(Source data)
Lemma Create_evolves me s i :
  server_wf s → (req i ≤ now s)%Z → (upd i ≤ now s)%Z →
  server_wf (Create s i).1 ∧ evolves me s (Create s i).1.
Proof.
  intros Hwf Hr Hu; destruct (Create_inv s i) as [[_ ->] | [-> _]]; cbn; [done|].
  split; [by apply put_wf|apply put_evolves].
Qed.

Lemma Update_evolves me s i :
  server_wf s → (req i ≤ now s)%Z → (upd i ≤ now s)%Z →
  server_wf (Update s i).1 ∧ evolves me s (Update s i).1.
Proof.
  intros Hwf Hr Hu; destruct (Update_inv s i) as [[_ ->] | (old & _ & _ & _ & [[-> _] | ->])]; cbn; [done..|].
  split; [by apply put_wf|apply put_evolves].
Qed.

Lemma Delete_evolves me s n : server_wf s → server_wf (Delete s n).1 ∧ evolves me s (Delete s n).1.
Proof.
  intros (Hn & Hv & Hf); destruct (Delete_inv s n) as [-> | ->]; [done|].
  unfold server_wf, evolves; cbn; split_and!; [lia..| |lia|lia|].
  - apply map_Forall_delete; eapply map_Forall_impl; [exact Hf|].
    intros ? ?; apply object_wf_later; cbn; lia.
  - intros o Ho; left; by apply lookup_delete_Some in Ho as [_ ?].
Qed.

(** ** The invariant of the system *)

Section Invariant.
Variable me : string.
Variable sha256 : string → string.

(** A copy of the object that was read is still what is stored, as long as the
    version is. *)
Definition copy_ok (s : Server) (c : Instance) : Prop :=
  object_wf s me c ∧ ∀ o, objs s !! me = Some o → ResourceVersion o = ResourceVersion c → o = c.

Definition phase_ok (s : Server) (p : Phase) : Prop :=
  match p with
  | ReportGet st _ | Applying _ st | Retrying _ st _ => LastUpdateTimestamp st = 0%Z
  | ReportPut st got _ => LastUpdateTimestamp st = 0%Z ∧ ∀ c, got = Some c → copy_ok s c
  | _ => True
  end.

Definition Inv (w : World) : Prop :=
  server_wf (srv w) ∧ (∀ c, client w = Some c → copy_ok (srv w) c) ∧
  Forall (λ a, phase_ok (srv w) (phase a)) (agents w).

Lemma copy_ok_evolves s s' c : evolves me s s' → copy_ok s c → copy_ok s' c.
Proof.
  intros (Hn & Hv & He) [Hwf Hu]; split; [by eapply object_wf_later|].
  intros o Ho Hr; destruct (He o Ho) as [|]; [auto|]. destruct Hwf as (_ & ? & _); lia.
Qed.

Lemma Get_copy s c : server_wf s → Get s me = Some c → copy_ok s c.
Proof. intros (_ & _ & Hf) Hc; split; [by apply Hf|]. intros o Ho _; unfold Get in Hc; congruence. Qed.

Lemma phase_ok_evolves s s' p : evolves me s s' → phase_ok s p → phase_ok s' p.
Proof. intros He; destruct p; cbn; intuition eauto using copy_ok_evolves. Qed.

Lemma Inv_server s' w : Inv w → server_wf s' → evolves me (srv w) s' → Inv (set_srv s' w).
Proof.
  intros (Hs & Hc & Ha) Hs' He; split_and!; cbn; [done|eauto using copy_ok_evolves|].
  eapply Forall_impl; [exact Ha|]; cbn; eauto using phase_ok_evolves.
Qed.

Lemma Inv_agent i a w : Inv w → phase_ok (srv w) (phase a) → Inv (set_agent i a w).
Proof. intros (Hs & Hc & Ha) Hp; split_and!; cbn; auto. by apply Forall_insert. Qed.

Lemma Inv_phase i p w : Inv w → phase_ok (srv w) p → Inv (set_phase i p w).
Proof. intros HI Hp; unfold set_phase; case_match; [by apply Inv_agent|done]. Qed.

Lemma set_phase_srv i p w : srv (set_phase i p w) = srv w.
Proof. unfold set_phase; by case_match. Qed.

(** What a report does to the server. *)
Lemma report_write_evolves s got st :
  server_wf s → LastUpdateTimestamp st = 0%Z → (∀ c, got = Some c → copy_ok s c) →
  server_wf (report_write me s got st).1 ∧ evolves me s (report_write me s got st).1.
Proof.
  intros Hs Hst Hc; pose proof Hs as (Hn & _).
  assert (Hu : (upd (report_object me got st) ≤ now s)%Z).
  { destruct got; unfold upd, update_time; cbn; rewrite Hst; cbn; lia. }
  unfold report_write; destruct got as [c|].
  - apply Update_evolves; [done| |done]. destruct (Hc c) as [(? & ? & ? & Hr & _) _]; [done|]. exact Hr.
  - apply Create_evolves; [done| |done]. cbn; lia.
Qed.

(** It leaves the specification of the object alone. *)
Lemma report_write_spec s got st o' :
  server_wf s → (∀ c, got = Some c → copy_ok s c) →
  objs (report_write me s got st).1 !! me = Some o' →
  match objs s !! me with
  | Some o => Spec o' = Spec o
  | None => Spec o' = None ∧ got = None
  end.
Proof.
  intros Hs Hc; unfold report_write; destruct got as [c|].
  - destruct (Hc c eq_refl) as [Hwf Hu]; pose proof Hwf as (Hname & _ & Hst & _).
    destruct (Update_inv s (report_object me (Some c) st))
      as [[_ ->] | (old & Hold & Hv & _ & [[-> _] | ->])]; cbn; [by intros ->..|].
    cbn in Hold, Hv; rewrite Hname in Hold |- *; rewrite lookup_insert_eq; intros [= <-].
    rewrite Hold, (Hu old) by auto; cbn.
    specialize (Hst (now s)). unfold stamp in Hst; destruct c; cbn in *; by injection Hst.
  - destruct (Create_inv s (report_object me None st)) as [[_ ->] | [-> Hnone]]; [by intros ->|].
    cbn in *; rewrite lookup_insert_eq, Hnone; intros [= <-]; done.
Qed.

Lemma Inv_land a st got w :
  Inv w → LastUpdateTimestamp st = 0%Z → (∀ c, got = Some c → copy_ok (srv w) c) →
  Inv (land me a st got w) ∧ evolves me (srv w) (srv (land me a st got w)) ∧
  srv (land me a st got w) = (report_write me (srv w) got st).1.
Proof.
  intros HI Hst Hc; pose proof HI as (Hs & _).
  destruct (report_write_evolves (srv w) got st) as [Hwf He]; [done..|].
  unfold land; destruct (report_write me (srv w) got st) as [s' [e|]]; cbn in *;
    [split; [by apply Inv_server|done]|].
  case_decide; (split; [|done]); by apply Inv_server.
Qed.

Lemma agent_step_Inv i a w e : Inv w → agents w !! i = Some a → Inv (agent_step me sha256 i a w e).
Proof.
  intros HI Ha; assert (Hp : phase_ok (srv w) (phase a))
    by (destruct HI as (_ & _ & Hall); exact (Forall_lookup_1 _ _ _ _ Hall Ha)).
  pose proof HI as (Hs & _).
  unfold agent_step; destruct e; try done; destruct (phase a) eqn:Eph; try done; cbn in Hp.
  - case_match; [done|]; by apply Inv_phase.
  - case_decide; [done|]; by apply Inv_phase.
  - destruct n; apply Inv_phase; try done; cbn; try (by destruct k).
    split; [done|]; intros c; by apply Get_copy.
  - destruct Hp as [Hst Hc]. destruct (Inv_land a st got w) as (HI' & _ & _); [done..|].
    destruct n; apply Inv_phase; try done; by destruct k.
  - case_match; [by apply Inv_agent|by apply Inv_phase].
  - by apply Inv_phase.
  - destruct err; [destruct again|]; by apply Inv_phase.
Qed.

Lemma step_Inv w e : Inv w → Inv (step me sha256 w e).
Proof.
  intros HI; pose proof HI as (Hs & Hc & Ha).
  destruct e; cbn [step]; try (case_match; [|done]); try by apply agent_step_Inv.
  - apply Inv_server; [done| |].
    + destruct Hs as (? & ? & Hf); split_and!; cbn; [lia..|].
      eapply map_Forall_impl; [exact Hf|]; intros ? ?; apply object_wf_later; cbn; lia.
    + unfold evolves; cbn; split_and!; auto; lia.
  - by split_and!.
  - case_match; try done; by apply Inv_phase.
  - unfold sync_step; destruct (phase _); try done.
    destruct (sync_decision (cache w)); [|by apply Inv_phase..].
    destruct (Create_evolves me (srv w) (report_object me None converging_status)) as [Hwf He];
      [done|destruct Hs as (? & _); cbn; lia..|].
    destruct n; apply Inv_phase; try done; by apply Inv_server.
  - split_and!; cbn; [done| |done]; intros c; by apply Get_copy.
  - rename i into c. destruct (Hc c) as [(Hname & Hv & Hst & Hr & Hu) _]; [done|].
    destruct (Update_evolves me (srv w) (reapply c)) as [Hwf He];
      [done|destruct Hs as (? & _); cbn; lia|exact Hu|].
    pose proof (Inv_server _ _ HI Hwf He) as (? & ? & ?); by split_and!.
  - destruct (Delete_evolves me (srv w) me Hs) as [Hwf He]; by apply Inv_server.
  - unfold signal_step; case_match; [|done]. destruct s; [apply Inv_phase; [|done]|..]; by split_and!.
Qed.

--

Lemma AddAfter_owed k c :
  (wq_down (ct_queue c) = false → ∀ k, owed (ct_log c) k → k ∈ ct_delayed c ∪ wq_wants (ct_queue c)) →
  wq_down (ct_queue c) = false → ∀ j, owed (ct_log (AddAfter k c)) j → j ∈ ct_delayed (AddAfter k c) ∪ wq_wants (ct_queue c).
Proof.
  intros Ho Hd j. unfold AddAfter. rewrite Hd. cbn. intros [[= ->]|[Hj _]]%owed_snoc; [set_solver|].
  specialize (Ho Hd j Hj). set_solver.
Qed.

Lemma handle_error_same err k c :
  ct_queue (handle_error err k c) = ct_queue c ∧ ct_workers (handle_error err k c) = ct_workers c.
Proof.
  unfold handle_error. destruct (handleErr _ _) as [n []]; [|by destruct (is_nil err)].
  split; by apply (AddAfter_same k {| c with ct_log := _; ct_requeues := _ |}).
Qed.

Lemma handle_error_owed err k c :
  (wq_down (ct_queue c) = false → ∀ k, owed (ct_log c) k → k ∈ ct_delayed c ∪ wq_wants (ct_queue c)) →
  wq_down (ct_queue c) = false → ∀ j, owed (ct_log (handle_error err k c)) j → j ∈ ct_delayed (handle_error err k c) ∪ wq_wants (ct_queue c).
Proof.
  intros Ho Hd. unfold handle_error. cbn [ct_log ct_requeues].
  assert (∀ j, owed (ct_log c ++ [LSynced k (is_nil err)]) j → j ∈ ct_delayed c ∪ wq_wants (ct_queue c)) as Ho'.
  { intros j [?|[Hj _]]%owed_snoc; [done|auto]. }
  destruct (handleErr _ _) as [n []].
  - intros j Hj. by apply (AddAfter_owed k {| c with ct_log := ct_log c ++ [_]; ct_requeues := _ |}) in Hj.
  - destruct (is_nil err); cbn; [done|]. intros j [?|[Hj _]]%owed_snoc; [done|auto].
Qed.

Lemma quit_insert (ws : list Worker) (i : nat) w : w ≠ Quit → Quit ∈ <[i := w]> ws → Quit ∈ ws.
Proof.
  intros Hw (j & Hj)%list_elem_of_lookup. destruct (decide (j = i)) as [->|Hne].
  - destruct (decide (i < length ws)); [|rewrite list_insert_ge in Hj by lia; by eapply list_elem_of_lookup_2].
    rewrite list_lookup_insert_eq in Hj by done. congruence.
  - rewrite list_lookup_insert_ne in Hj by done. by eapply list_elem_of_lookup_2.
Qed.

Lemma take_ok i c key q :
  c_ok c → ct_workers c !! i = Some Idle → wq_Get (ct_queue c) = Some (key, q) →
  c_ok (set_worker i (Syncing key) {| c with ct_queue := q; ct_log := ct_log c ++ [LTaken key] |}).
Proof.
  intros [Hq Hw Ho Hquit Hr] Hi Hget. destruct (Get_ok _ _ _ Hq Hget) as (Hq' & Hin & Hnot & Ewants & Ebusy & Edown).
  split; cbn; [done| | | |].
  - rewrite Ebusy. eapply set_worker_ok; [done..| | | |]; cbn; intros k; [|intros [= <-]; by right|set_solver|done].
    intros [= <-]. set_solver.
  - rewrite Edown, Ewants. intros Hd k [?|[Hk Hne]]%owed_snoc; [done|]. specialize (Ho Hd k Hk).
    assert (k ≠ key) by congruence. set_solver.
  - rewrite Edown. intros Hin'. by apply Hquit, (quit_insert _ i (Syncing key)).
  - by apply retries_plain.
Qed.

--

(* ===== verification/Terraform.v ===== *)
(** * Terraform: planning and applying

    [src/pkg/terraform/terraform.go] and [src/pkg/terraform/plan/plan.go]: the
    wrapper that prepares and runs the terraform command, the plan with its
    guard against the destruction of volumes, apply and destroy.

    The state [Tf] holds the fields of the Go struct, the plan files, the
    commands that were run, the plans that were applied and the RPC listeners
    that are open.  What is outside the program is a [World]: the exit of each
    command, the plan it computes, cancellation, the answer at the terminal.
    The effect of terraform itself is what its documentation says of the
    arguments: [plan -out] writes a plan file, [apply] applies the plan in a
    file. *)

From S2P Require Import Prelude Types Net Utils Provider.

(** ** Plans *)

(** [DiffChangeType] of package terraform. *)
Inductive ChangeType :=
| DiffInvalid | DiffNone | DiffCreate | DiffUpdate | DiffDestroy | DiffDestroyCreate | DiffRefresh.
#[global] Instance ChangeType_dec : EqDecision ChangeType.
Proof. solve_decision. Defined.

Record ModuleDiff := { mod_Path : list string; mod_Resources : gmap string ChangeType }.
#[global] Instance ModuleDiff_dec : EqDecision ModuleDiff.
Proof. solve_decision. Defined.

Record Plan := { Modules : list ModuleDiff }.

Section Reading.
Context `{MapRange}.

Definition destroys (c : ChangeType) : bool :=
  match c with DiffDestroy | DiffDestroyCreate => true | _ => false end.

- _About this task_
Beginning at the line with "cbn in *; rewrite" and stopping after the line with "eapply map_Forall_impl; [exact Hf|];", please write out every line of the data above exactly and nothing else.

- _Your response_
    cbn in *; rewrite lookup_insert_eq, Hnone; intros [= <-]; done.
Qed.

Lemma Inv_land a st got w :
  Inv w → LastUpdateTimestamp st = 0%Z → (∀ c, got = Some c → copy_ok (srv w) c) →
  Inv (land me a st got w) ∧ evolves me (srv w) (srv (land me a st got w)) ∧
  srv (land me a st got w) = (report_write me (srv w) got st).1.
Proof.
  intros HI Hst Hc; pose proof HI as (Hs & _).
  destruct (report_write_evolves (srv w) got st) as [Hwf He]; [done..|].
  unfold land; destruct (report_write me (srv w) got st) as [s' [e|]]; cbn in *;
    [split; [by apply Inv_server|done]|].
  case_decide; (split; [|done]); by apply Inv_server.
Qed.

Lemma agent_step_Inv i a w e : Inv w → agents w !! i = Some a → Inv (agent_step me sha256 i a w e).
Proof.
  intros HI Ha; assert (Hp : phase_ok (srv w) (phase a))
    by (destruct HI as (_ & _ & Hall); exact (Forall_lookup_1 _ _ _ _ Hall Ha)).
  pose proof HI as (Hs & _).
  unfold agent_step; destruct e; try done; destruct (phase a) eqn:Eph; try done; cbn in Hp.
  - case_match; [done|]; by apply Inv_phase.
  - case_decide; [done|]; by apply Inv_phase.
  - destruct n; apply Inv_phase; try done; cbn; try (by destruct k).
    split; [done|]; intros c; by apply Get_copy.
  - destruct Hp as [Hst Hc]. destruct (Inv_land a st got w) as (HI' & _ & _); [done..|].
    destruct n; apply Inv_phase; try done; by destruct k.
  - case_match; [by apply Inv_agent|by apply Inv_phase].
  - by apply Inv_phase.
  - destruct err; [destruct again|]; by apply Inv_phase.
Qed.

Lemma step_Inv w e : Inv w → Inv (step me sha256 w e).
Proof.
  intros HI; pose proof HI as (Hs & Hc & Ha).
  destruct e; cbn [step]; try (case_match; [|done]); try by apply agent_step_Inv.
  - apply Inv_server; [done| |].
    + destruct Hs as (? & ? & Hf); split_and!; cbn; [lia..|].
      eapply map_Forall_impl; [exact Hf|]; intros ? ?; apply object_wf_later; cbn; lia.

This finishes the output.